I was thinking today about something that NM (narcissist mother) said, a few years ago. She had said she wanted my NGC (narc golden child) sister & I to get along, since we were only going to have each other when she died.
What NM didn’t seem to be aware of is, we had always gotten along & been very close.
If it hadn’t been for me, NM wouldn’t have a relationship with NGC (narc golden child) in the first place. When NGC left home, she vowed to me that she would never have any thing to do with NM ever again. It was I, that talked NGC to be on speaking terms with NM.
On hindsight, I wish I hadn’t of encouraged NGC to remain in contact with NM. Maybe NGC would of been a better person than she has turned out to be. Maybe our relationship would still be intact & we’d still be as close as we use to be.
It wasn’t until NM started interfering & sabotaging our relationship, that we are no longer on speaking terms now. My NGC sister has bought all of NM’s lies, hook line & sinker.
I can only guess that NM felt threatened by my close relationship to her NGC. Who really knows what goes threw the mind of a narcissist?

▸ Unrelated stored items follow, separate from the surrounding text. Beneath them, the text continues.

Lemma runs_pickup_or_elsewhere o lane :
  runs (pickup_or_elsewhere rows o lane) (fun r => match r with
    | Ok n => pickup_spot rows y o lane = n
    | Err _ => h -> pickup_spot rows y o lane = None end).
Proof.
  intros c Hd Hf. destruct (runs_pickup o lane c Hd Hf) as (r & c1 & E & Hd1 & Hf1 & Hr).
  unfold pickup_or_elsewhere. rewrite E.
  destruct r as [[n m]|[]]; eexists _, c1; (split; [reflexivity|]); auto.
Qed.

Lemma runs_owns id owner :
  owner <> 0%Z ->
  runs (ownsDig id owner) (fun r => match r with
    | Ok b => (b = true -> own_dig y id owner) /\ (h -> own_dig y id owner -> b = true) /\ (b = false -> owner <> id)
    | Err _ => False end).
Proof.
  intros H0. unfold ownsDig, digAsker.
  eapply runs_answers with (P := fun a => (Owns a owner = true -> own_dig y id owner) /\ (h -> own_dig y id owner -> Owns a owner = true) /\
    (Owns a owner = false -> owner <> id)).
  - eapply answers_bind; [apply answers_ask, lookup_reads|]. intros r [Hr Hr']. apply answers_ret.
    unfold Owns, digAskerFor, AskerFor, own_dig. rewrite (proj2 (Z.eqb_neq owner 0)) by done. cbn.
    assert (Hid : forall o, order_by_id y id = Some o -> yo_id o = id).
    { intros o Ho. unfold order_by_id in Ho. apply List.find_some in Ho as [_ Ho]. by apply Z.eqb_eq in Ho. }
    destruct r as [o|]; cbn.
    + destruct Hr' as [?|Hr']; [done|]. rewrite (Hid o) by done. rewrite <- Hr'. split_and!.
      * intros [->%Z.eqb_eq|E%Z.eqb_eq]%orb_true_iff; [by left|].
        destruct (yo_parent o) as [p|] eqn:Ep; cbn in E; [|left; by destruct (id =i 0)].
        destruct (p =i 0); [by left|right]. exists o. split; congruence.
      * intros Hh [->|(o' & [= <-] & Ep)]; apply orb_true_iff; [left; apply Z.eqb_refl|right]. rewrite Ep. cbn.
        rewrite (proj2 (Z.eqb_neq owner 0)) by done. apply Z.eqb_refl.
      * by intros [H%Z.eqb_neq _]%orb_false_iff.
    + split_and!.
      * intros [->%Z.eqb_eq|E%Z.eqb_eq]%orb_true_iff; left; [done|by destruct (id =i 0)].
      * intros Hh. rewrite <- (Hr Hh). intros [->|(o & ? & ?)]; [|done]. by rewrite Z.eqb_refl.
      * by intros [H%Z.eqb_neq _]%orb_false_iff.
  - intros a Ha. apply runs_ret. unfold ExcludedBy. rewrite (proj2 (Z.eqb_neq owner 0)) by done.
    by rewrite negb_involutive.
Qed.
(* ===== verification/BinManifest.v ===== *)
(** The bin's count and its claims (shingo-core/service/bin_manifest.go,
    store/audit/bin_uop.go and bin_uop_exception.go, bins.claimBin,
    nodes.ClaimSlotTx, store/nodes.go): every write of a carrier's count goes
    through here, with its ledger row, and a write that starts a new load
    starts a new delta generation and announces it in the same transaction.

    [topic] is the announcement topic the service was constructed with; the
    empty string means unwired. *)

From stdpp Require Import pretty.
From S2P Require Import Prelude Status Sql CoreDb Reservations OrderStore.

(** ** Columns *)

(** uop_remaining and the ledger counts are 32-bit columns. *)
Definition int4 (z : Z) : bool := (-2147483648 <=? z)%Z && (z <=? 2147483647)%Z.

(** UPDATE bins SET ... WHERE id=$1 AND p: rows affected; [None] when a value
    does not fit its column. *)
Definition update_bin (binID : Z) (p : Bin -> bool) (uop : Z) (f : Bin -> Bin) (d : CoreDB)
    : option (nat * CoreDB) :=
  if int4 uop then
    match bins d !! binID with
    | Some b => if p b then Some (1, set_bins <[binID := f b]> d) else Some (0, d)
    | None => Some (0, d)
    end
  else None.
(** A lineside bucket moves by what was reported and never below zero.  An
    accepted bucket report names a node Core knows, carries a sequence number
    above every earlier one of its scope, and leaves that bucket - and no other
    bucket and no bin - at its quantity plus the reported amount, which is not
    negative, the row removed when it reaches zero; a refused one (a replay, a
    reduction of a missing bucket, an overdraw, an unknown node, a driver
    fault) changes nothing, so it may be retried. *)
Theorem bucket_one_effect (station : string) (d : option LinesideBucketDelta) (c c' : Conn CoreDB)
    (r : outcome error unit) :
  ApplyLinesideBucketDelta station d c = (r, c') ->
  match r with
  | Err _ => db c' = db c
  | Ok _ => exists m, d = Some m /\ node_named (bd_node m) (db c) = true /\
      let k := bucket_key m in
      let scope := (station, invDeltaScopeBucket,
        bucketScopeKey (bd_node m) (bd_pair m) (bd_style m) (bd_part m), 0%Z) in
      let q := (bucket_qty k (db c) + bd_delta m)%Z in
      (0 <= q)%Z /\ bucket_qty k (db c') = q /\
      (q = 0%Z -> buckets (db c') !! k = None) /\
      (forall k', k' <> k -> buckets (db c') !! k' = buckets (db c) !! k') /\
      bins (db c') = bins (db c) /\
      (forall last, dedup (db c) !! scope = Some last -> (last < bd_seq m)%Z) /\
      dedup (db c') = <[scope := bd_seq m]> (dedup (db c))
  end.
Proof.
  unfold ApplyLinesideBucketDelta. destruct d as [m|]; [|by intros [= <- <-]].
  destruct (_ || _ || _); [by intros [= <- <-]|]. intros H. destruct r as [[]|e].
  2: { apply sbind_err in H as [[H _]%stmt_err|(known & c1 & [_ H1]%query_ok & H)]; [done|].
       rewrite <- H1. destruct known; [by apply tx_err in H|by injection H as _ <-]. }
  apply sbind_ok in H as (known & c1 & [Hkn H1]%query_ok & H).
  destruct known; [|done]. exists m. split; [done|]. split; [done|]. cbv zeta.
  apply tx_ok in H as (k & c2 & c3 & Hd2 & Hb & Hd). rewrite H1 in *.
  apply sbind_ok in Hb as (ap & c4 & H4%claim_sequence_ok & Hb). destruct ap; [|done].
  destruct H4 as [Hfresh Hd4]. cbn [negb] in Hb.
  apply sbind_ok in Hb as ([] & c5 & H5 & Hb).
  assert (Hex : db c5 = db c4 /\ ((bd_delta m < 0)%Z -> is_Some (buckets (db c4) !! bucket_key m))).
  { destruct (Z.ltb_spec (bd_delta m) 0).
    - apply sbind_ok in H5 as (ex & c6 & [-> Hq]%query_ok & H5).
      destruct (bool_decide _) eqn:B; [|done]. apply bool_decide_eq_true in B.
      injection H5 as <-. by split.
    - injection H5 as <-. split; [done|lia]. }
  destruct Hex as [Hd5 Hex].
  apply sbind_ok in Hb as (n & c6 & H6%stmt_checked_ok & Hb). destruct (n =? 0)%nat; [done|].
  apply sbind_ok in Hb as ([] & c7 & H7%exec_ok & [= <- <-]).
  rewrite Hd5 in H6. apply upsert_gc_ok in H6 as (Hge & Hbins & Hdd & Hoth & Hq); [|done].
  rewrite <- H7, <- Hd in Hbins, Hdd, Hoth, Hq. rewrite Hd4, Hd2 in *. cbn [bins dedup set_dedup] in *.
  change (bucket_qty (bucket_key m) (set_dedup _ (db c))) with (bucket_qty (bucket_key m) (db c)) in *.
  split; [done|]. split_and!; [..|done|done|done|done].
  - unfold bucket_qty at 1. destruct (Z.eqb_spec (bucket_qty (bucket_key m) (db c) + bd_delta m) 0) as [E|E].
    + by rewrite Hq, E.
    + destruct Hq as (bk & -> & <- & _). done.
  - intros E. by rewrite E in Hq.
Qed.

I will probably always miss my NGC sister, with all her faults. I’ll always miss the special moments I tried to make for her, when NM made so much pain & chaos for our childhood.
The traditions of playing & building a snowman in the first snowfall, of the winter, together. When I use to read Twas the Night Before Christmas, when she was young. All memories that I will always cherish. NM will never have those memories, as a mother would have if she raised her children.
It’s so sad, things could have been so different. The hardest part is knowing that my life could of been so different, if I’d of been loved half as much as the NGC was.